--- PROVIDED RECORDS ---

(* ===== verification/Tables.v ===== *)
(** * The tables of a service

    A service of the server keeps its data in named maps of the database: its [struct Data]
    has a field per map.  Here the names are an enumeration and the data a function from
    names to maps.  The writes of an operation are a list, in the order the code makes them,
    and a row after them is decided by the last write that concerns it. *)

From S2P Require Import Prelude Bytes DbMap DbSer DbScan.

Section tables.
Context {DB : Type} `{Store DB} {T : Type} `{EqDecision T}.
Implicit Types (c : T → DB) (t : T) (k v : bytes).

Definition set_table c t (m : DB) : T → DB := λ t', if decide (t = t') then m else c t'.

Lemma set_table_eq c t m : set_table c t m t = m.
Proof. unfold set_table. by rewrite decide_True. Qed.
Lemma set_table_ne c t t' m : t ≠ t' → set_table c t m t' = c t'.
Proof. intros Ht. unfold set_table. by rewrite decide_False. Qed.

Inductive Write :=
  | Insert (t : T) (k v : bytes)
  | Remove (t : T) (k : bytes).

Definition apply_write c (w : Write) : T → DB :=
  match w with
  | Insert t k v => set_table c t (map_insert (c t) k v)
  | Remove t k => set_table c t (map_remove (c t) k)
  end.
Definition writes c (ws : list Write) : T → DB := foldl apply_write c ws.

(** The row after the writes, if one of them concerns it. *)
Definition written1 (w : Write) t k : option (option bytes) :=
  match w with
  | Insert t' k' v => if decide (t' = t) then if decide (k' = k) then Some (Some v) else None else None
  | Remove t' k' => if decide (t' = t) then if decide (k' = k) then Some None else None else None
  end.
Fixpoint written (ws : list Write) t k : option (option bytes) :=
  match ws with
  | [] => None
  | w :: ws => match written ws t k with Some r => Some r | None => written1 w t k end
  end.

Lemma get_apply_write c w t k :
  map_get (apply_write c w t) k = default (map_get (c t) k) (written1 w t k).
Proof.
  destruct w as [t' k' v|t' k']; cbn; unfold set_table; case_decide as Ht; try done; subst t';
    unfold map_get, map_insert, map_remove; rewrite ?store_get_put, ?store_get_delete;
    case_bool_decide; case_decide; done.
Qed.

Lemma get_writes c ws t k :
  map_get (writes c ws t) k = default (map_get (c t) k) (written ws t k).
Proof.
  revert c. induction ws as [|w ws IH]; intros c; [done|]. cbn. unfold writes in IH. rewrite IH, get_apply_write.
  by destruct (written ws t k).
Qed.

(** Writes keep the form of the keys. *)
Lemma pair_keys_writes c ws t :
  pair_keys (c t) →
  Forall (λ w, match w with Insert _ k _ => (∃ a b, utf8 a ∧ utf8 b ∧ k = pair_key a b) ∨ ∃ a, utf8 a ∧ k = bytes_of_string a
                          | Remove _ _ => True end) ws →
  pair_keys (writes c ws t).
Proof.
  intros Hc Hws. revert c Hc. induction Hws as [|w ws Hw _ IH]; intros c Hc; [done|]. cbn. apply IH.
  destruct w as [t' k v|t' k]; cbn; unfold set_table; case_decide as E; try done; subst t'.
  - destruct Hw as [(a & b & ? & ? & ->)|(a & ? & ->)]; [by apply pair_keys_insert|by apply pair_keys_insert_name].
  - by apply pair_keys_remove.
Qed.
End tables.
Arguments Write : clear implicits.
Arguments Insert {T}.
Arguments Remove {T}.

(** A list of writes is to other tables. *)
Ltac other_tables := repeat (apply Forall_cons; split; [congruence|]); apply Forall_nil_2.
--
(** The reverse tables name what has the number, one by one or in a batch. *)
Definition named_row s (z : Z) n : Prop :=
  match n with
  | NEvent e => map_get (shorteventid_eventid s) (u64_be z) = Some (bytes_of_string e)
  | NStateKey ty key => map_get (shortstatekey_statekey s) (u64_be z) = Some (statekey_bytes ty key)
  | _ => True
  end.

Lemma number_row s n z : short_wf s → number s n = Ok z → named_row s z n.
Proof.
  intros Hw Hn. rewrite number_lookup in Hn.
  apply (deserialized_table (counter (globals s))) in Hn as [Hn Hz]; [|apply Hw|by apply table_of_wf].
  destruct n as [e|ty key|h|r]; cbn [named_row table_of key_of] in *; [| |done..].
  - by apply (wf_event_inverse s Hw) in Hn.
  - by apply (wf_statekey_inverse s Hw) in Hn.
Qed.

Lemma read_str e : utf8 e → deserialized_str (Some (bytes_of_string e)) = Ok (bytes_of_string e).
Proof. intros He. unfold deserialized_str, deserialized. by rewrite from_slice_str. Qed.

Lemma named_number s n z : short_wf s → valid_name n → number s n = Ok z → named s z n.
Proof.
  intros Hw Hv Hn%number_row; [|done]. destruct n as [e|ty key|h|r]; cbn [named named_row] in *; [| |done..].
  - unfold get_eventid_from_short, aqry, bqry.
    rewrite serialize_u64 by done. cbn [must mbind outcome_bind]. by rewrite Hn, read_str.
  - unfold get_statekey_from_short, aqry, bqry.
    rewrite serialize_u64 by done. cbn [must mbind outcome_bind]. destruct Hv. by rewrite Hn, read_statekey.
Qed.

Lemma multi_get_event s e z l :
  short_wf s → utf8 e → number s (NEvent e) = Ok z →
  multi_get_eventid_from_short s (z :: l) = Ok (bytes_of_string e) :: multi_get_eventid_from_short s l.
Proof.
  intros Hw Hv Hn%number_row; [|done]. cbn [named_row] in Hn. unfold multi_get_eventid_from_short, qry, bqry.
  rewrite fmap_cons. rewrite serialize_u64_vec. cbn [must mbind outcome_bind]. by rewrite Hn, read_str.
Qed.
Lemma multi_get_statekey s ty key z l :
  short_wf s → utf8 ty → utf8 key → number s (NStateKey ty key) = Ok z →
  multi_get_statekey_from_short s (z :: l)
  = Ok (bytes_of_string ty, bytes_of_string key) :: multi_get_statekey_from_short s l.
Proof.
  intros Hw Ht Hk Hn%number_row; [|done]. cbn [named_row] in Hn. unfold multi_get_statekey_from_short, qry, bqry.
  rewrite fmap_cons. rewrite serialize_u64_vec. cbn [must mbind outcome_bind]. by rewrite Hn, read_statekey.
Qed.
--
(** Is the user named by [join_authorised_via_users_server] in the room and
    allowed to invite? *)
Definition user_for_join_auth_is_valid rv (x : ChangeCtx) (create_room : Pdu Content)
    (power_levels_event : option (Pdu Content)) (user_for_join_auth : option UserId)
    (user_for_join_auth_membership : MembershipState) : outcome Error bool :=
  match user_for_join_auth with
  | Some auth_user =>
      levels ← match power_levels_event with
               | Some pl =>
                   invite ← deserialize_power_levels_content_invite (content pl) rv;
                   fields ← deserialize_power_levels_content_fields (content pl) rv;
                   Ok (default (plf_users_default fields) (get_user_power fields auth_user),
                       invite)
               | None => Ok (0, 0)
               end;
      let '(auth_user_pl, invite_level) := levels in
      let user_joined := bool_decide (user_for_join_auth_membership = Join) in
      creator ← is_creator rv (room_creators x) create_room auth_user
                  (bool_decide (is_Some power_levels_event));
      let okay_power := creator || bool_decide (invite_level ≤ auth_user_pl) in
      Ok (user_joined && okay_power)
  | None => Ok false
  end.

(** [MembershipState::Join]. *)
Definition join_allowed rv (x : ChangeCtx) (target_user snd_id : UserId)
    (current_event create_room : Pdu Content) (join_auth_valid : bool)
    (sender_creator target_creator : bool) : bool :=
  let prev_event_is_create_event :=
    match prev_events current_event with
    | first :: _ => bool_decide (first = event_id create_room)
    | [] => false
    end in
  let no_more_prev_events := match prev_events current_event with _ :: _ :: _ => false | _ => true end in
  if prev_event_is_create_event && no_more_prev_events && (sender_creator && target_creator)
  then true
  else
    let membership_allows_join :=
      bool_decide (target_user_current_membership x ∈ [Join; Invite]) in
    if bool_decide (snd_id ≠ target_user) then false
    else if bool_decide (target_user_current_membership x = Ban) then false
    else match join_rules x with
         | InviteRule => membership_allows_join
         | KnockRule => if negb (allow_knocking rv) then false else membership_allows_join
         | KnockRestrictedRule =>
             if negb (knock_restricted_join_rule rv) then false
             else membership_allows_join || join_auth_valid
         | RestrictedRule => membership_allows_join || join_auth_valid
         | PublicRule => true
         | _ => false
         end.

--- PROBLEM DESCRIPTION ---
Within the entries, count the lines that contain the word "them". Give that number and no more.

--- WRITTEN SOLUTION ---
3